Five O'Clock Somewhere

Welcome to Five O'Clock Somewhere, where it doesn't matter what time zone you're in; it's five o'clock somewhere. We'll look at rural life, especially as it happens in Rio Arriba County, New Mexico, cats, sailing (particularly Etchells racing yachts), and bits of grammar and Victorian poetry.

Sunday, April 25, 2010

Where am I?

Sometimes cyberspace can be deceptive

Every thousand visitors to this blog, I take a moment to look up statistics about the x-thousandth visitor. I'm most interested in the route by which the visitor arrived (link from another blog, web search, etc.). However, it is also interesting to note where the visitor is from. Actually, I ought to say, where the visitor's internet service provider (or the provider's contractor) is located.

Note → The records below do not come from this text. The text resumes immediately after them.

(** [assert config.name == lit]: false when the construction raised, when
    the attribute is missing and when the comparison fails. *)
Definition assert_field_eq (config : PyExc + gmap string PyVal)
    (name lit : string) : bool :=
  match field name config with
  | Some v => str_eq v lit
  | None => false
  end.

(** Each test is the conjunction of its assertions, as a function of the
    environment the test process was started in. *)
Module test_configuration.

Section WithPrompts.
Variable prompts : Prompts.

Definition test_configuration_defaults (environ : gmap string string) : bool :=
  let config := Configuration.new prompts environ Configuration.no_kwargs in
  assert_field_eq config "user_id" "" &&
  assert_field_eq config "embedding_model" "openai/text-embedding-3-small" &&
  assert_field_eq config "retriever_provider" "elastic" &&
  assert_field_eq config "response_model" "anthropic/claude-3-5-sonnet-20240620" &&
  assert_field_eq config "query_model" "anthropic/claude-3-haiku-20240307".

Definition test_configuration_with_values (environ : gmap string string) : bool :=
  let config :=
    Configuration.new prompts environ
      {| Configuration.user_id := Some (VStr "test_user");
         Configuration.embedding_model := Some (VStr "openai/text-embedding-ada-002");
         Configuration.retriever_provider := Some (VStr "pinecone");
         Configuration.search_kwargs := None;
         Configuration.response_system_prompt := None;
         Configuration.response_model := Some (VStr "anthropic/claude-3-opus-20240229");
         Configuration.query_system_prompt := None;
         Configuration.query_model := Some (VStr "anthropic/claude-3-sonnet-20240229") |} in
  assert_field_eq config "user_id" "test_user" &&
  assert_field_eq config "embedding_model" "openai/text-embedding-ada-002" &&
  assert_field_eq config "retriever_provider" "pinecone" &&
  assert_field_eq config "response_model" "anthropic/claude-3-opus-20240229" &&
  assert_field_eq config "query_model" "anthropic/claude-3-sonnet-20240229".

Definition test_configuration_post_init_with_env_vars
    (environ : gmap string string) : bool :=
  let config :=
    Configuration.new prompts (patch_dict test_environ environ)
      Configuration.no_kwargs in
  assert_field_eq config "user_id" "env_user" &&
  assert_field_eq config "embedding_model" "cohere/embed-english-v3.0" &&
  assert_field_eq config "retriever_provider" "mongodb" &&
  assert_field_eq config "response_model" "openai/gpt-4" &&
  assert_field_eq config "query_model" "openai/gpt-3.5-turbo".

Definition test_configuration_post_init_explicit_values_override_env
    (environ : gmap string string) : bool :=
  let config :=
    Configuration.new prompts (patch_dict test_environ environ) test_kwargs in
  assert_field_eq config "user_id" "explicit_user" &&
  assert_field_eq config "embedding_model" "openai/text-embedding-ada-002" &&
  assert_field_eq config "retriever_provider" "pinecone" &&
  assert_field_eq config "response_model" "anthropic/claude-3-opus-20240229" &&
  assert_field_eq config "query_model" "anthropic/claude-3-sonnet-20240229".

End WithPrompts.

Definition test_index_configuration_post_init (environ : gmap string string) : bool :=
  let config :=
    IndexConfiguration.new
      (patch_dict
         (<["USER_ID" := "index_user"]>
          (<["EMBEDDING_MODEL" := "cohere/embed-english-v3.0"]>
          (<["RETRIEVER_PROVIDER" := "mongodb"]> ∅)))
         environ)
      IndexConfiguration.no_kwargs in
  assert_field_eq config "user_id" "index_user" &&
  assert_field_eq config "embedding_model" "cohere/embed-english-v3.0" &&
  assert_field_eq config "retriever_provider" "mongodb".

End test_configuration.

(** * Running method bodies *)

Lemma lookup_overwrite_if_eq b name w self v :
  self !! name = Some v →
  overwrite_if b name w self !! name = Some (if b then w else v).
Proof. intros Hv. destruct b; simpl; [apply lookup_insert_eq | exact Hv]. Qed.

Lemma lookup_overwrite_if_ne b name w self name' :
  name ≠ name' →
  overwrite_if b name w self !! name' = self !! name'.
Proof. intros Hne. destruct b; simpl; [by apply lookup_insert_ne | done]. Qed.

Lemma run_bind {A B} (m : Py A) (f : A → Py B) self :
  (m ≫= f) self =
  match m self with inl e => inl e | inr (x, self') => f x self' end.
Proof. reflexivity. Qed.

Lemma run_getattr name self v :
  self !! name = Some v → getattr name self = inr (v, self).
Proof. intros Hv. unfold getattr. by rewrite Hv. Qed.


Lemma run_when_setattr b name w self :
  when b (setattr name w) self = inr (tt, overwrite_if b name w self).
Proof. by destruct b. Qed.

(** One defaulting step: read the attribute, overwrite it when the test on
    the value read succeeds, continue. *)
Lemma run_default_step {B} (test : PyVal → bool) name w (k : Py B) self v :
  self !! name = Some v →
  (getattr name ≫= λ x, when (test x) (setattr name w) ≫= λ _, k) self =
  k (overwrite_if (test v) name w self).
Proof.
  intros Hv. rewrite run_bind, (run_getattr _ _ _ Hv).
  by rewrite run_bind, run_when_setattr.
Qed.

Lemma run_default_last (test : PyVal → bool) name w self v :
  self !! name = Some v →
  (getattr name ≫= λ x, when (test x) (setattr name w)) self =
  inr (tt, overwrite_if (test v) name w self).
Proof.
  intros Hv. rewrite run_bind, (run_getattr _ _ _ Hv).
  apply run_when_setattr.
Qed.

Ltac names_differ := by (intros ?; simplify_eq).

(** * [__post_init__] on an arbitrary instance *)

Lemma index_post_init_run environ self u e r :
  self !! "user_id" = Some u →
  self !! "embedding_model" = Some e →
  self !! "retriever_provider" = Some r →
  IndexConfiguration.__post_init__ environ self =
  inr (tt, index_defaulted environ u e r self).
Proof.
  intros Hu He Hr. unfold IndexConfiguration.__post_init__.
  rewrite (run_default_step (λ x, negb (truthy x)) _ _ _ _ _ Hu).
  rewrite (run_default_step (λ x, str_eq x _) _ _ _ _ e).
  2:{ rewrite lookup_overwrite_if_ne by names_differ. exact He. }
  rewrite (run_default_last (λ x, str_eq x _) _ _ _ r).
  2:{ rewrite !lookup_overwrite_if_ne by names_differ. exact Hr. }
  reflexivity.
Qed.

(** What a step leaves under a name depends on the instance only through
    what it had under that name. *)
Lemma lookup_overwrite_if_congr b name w self self' name' :
  self !! name' = self' !! name' →
  overwrite_if b name w self !! name' = overwrite_if b name w self' !! name'.
Proof.
  intros Heq. destruct b; simpl; [|done].
  rewrite !lookup_insert. by case_decide.
Qed.

Lemma lookup_index_defaulted_congr environ u e r self self' name :
  self !! name = self' !! name →
  index_defaulted environ u e r self !! name =
  index_defaulted environ u e r self' !! name.
Proof.
  intros Heq. unfold index_defaulted.
  by do 3 apply lookup_overwrite_if_congr.
Qed.

(** The base pass changes no attribute besides its three. *)
Lemma lookup_index_defaulted_other environ u e r self name :
  name ≠ "user_id" → name ≠ "embedding_model" → name ≠ "retriever_provider" →
  index_defaulted environ u e r self !! name = self !! name.
Proof.
  intros H1 H2 H3. unfold index_defaulted.
  by rewrite !lookup_overwrite_if_ne.
Qed.

Lemma lookup_config_defaulted_other environ rm qm self name :
  name ≠ "response_model" → name ≠ "query_model" →
  config_defaulted environ rm qm self !! name = self !! name.
Proof.
  intros H1 H2. unfold config_defaulted.
  by rewrite !lookup_overwrite_if_ne.
Qed.

Lemma config_post_init_run environ self u e r rm qm :
  self !! "user_id" = Some u →
  self !! "embedding_model" = Some e →
  self !! "retriever_provider" = Some r →
  self !! "response_model" = Some rm →
  self !! "query_model" = Some qm →
  Configuration.__post_init__ environ self =
  inr (tt, config_defaulted environ rm qm (index_defaulted environ u e r self)).
Proof.
  intros Hu He Hr Hrm Hqm. unfold Configuration.__post_init__.
  rewrite run_bind, (index_post_init_run _ _ _ _ _ Hu He Hr).
  rewrite (run_default_step (λ x, str_eq x _) _ _ _ _ rm).
  2:{ rewrite lookup_index_defaulted_other by names_differ. exact Hrm. }
  rewrite (run_default_last (λ x, str_eq x _) _ _ _ qm).
  2:{ rewrite lookup_overwrite_if_ne, lookup_index_defaulted_other
        by names_differ. exact Hqm. }
  reflexivity.
Qed.

(** * Construction *)

Lemma index_set_fields_run kw :
  IndexConfiguration.set_fields kw ∅ = inr (tt, index_fields kw).
Proof. reflexivity. Qed.

Lemma config_set_fields_run prompts kw :
  Configuration.set_fields prompts kw ∅ = inr (tt, config_fields prompts kw).
Proof. reflexivity. Qed.

Lemma lookup_index_fields_user_id kw :
  index_fields kw !! "user_id" =
  Some (default (VStr "") (IndexConfiguration.user_id kw)).
Proof. unfold index_fields. by simplify_map_eq. Qed.

Lemma lookup_index_fields_embedding_model kw :
  index_fields kw !! "embedding_model" =
  Some (default (VStr "openai/text-embedding-3-small")
          (IndexConfiguration.embedding_model kw)).
Proof. unfold index_fields. by simplify_map_eq. Qed.

Lemma lookup_index_fields_retriever_provider kw :
  index_fields kw !! "retriever_provider" =
  Some (default (VStr "elastic") (IndexConfiguration.retriever_provider kw)).
Proof. unfold index_fields. by simplify_map_eq. Qed.

Lemma lookup_index_fields_search_kwargs kw :
  index_fields kw !! "search_kwargs" =
  Some (default (VDict ∅) (IndexConfiguration.search_kwargs kw)).
Proof. unfold index_fields. by simplify_map_eq. Qed.

Lemma lookup_config_fields_base prompts kw name :
  name ≠ "query_model" → name ≠ "query_system_prompt" →
  name ≠ "response_model" → name ≠ "response_system_prompt" →
  config_fields prompts kw !! name = index_fields (Configuration.base kw) !! name.
Proof. intros. unfold config_fields. by rewrite !lookup_insert_ne. Qed.

Lemma lookup_config_fields_response_system_prompt prompts kw :
  config_fields prompts kw !! "response_system_prompt" =
  Some (default (VStr (RESPONSE_SYSTEM_PROMPT prompts))
          (Configuration.response_system_prompt kw)).
Proof. unfold config_fields. by simplify_map_eq. Qed.

Lemma lookup_config_fields_response_model prompts kw :
  config_fields prompts kw !! "response_model" =
  Some (default (VStr "anthropic/claude-3-5-sonnet-20240620")
          (Configuration.response_model kw)).
Proof. unfold config_fields. by simplify_map_eq. Qed.

Lemma lookup_config_fields_query_system_prompt prompts kw :
  config_fields prompts kw !! "query_system_prompt" =
  Some (default (VStr (QUERY_SYSTEM_PROMPT prompts))
          (Configuration.query_system_prompt kw)).
Proof. unfold config_fields. by simplify_map_eq. Qed.

Lemma lookup_config_fields_query_model prompts kw :
  config_fields prompts kw !! "query_model" =
  Some (default (VStr "anthropic/claude-3-haiku-20240307")
          (Configuration.query_model kw)).
Proof. unfold config_fields. by simplify_map_eq. Qed.

(** Calling [IndexConfiguration] returns, and returns [index_object]. *)
Lemma index_new_eq environ kw :
  IndexConfiguration.new environ kw = inr (index_object environ kw).
Proof.
  unfold IndexConfiguration.new, instantiate, IndexConfiguration.__init__.
  rewrite run_bind, index_set_fields_run.
  by rewrite (index_post_init_run _ _ _ _ _
    (lookup_index_fields_user_id kw)
    (lookup_index_fields_embedding_model kw)
    (lookup_index_fields_retriever_provider kw)).
Qed.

In my own case, this information only sometimes accurately defines where I am. When I log on from work, for example, I am pegged not only as connecting from the community college; the precise campus where I am is pinned down. Over the dial-up connection in Albuquerque, I have also still been accurately placed. However, the dial-up connection at Five O'Clock Somwhere is pegged as being in Santa Fe (with the same provider as my parents in Los Alamos, who also show up as being in Santa Fe). When we logged on at Cornhusker's house in T or C, we used to be labeled as being in Little Rock; now we're supposedly in Dallas.

Pat and I are in the process of ditching the landlines and the dial-up ISP, instead opting for high-speed Internet through our cell phone provider. So far, it's worked quite well – except we're now supposedly in San Jose, California. Gee, you'd think we're right around the corner from my brother and his sweetie.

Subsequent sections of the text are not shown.